[RECORDS TO PROCESS]:
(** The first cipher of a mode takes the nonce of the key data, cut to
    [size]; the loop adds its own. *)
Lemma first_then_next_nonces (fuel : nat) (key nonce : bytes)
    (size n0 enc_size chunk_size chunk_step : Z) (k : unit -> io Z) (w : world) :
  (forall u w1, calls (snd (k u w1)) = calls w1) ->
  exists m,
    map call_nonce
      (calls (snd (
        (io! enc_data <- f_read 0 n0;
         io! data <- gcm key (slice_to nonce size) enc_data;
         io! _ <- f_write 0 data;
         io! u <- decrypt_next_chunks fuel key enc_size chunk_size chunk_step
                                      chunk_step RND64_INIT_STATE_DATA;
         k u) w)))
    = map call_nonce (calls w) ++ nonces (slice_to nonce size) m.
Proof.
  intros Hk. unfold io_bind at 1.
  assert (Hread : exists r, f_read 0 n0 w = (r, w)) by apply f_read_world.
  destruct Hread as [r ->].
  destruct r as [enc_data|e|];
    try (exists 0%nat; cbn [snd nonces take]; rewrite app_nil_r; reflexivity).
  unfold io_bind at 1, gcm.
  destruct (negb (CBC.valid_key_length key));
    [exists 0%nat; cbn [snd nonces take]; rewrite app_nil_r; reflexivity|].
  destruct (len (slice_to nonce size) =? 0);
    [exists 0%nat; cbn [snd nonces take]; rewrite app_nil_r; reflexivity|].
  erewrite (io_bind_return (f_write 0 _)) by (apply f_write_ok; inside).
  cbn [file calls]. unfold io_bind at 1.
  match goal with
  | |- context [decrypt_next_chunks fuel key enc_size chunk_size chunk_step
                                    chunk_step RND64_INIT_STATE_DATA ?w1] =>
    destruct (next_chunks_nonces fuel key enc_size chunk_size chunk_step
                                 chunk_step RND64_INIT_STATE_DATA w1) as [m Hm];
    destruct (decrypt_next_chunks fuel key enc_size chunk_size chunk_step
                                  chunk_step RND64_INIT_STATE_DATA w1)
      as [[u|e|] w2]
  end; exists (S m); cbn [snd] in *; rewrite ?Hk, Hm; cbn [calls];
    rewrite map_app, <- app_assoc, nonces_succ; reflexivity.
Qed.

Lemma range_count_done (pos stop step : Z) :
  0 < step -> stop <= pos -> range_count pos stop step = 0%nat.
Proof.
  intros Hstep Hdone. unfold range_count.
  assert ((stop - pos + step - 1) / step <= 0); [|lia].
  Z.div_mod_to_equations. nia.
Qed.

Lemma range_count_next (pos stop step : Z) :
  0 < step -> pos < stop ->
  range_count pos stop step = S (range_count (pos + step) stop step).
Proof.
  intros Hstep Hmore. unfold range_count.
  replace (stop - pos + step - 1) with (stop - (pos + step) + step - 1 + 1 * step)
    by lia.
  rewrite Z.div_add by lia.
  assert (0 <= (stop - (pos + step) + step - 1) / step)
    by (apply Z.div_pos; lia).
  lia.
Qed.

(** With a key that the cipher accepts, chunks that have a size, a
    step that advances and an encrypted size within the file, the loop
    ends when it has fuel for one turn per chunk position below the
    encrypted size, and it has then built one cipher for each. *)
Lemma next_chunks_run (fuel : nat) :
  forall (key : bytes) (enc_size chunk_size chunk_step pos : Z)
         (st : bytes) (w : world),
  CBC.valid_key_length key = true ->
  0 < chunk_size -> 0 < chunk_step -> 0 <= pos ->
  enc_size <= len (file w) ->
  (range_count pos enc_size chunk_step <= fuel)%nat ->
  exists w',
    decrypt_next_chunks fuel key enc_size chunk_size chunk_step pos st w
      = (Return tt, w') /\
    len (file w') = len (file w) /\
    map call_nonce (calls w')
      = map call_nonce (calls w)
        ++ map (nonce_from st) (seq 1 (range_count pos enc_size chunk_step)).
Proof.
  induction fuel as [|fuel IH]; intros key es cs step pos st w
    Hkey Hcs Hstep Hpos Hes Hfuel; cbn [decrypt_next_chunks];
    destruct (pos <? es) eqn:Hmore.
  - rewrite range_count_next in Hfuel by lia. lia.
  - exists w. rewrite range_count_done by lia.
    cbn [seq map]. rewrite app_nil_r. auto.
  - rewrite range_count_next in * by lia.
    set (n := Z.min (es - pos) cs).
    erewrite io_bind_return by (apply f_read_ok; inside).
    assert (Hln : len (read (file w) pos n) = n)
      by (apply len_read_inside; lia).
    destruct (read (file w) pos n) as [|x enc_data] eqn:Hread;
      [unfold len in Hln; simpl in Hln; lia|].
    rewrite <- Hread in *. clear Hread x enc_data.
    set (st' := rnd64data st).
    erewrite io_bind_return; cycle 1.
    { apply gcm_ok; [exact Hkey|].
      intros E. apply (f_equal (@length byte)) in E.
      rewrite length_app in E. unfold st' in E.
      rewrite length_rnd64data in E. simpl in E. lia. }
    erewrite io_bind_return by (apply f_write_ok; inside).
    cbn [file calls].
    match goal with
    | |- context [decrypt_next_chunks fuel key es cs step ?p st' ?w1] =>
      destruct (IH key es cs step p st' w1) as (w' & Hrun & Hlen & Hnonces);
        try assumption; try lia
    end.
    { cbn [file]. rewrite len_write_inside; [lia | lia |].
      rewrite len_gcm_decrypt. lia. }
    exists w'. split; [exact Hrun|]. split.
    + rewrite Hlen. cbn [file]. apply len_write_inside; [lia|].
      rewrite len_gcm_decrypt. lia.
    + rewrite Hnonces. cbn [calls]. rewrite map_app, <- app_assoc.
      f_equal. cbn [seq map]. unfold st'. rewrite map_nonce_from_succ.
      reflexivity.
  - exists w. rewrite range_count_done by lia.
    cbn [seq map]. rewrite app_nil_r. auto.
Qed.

[PROMPT]:
Return each line from the material that includes the string "Hmore".

[ANSWER TO THIS PROBLEM]:
  intros Hstep Hmore. unfold range_count.
    destruct (pos <? es) eqn:Hmore.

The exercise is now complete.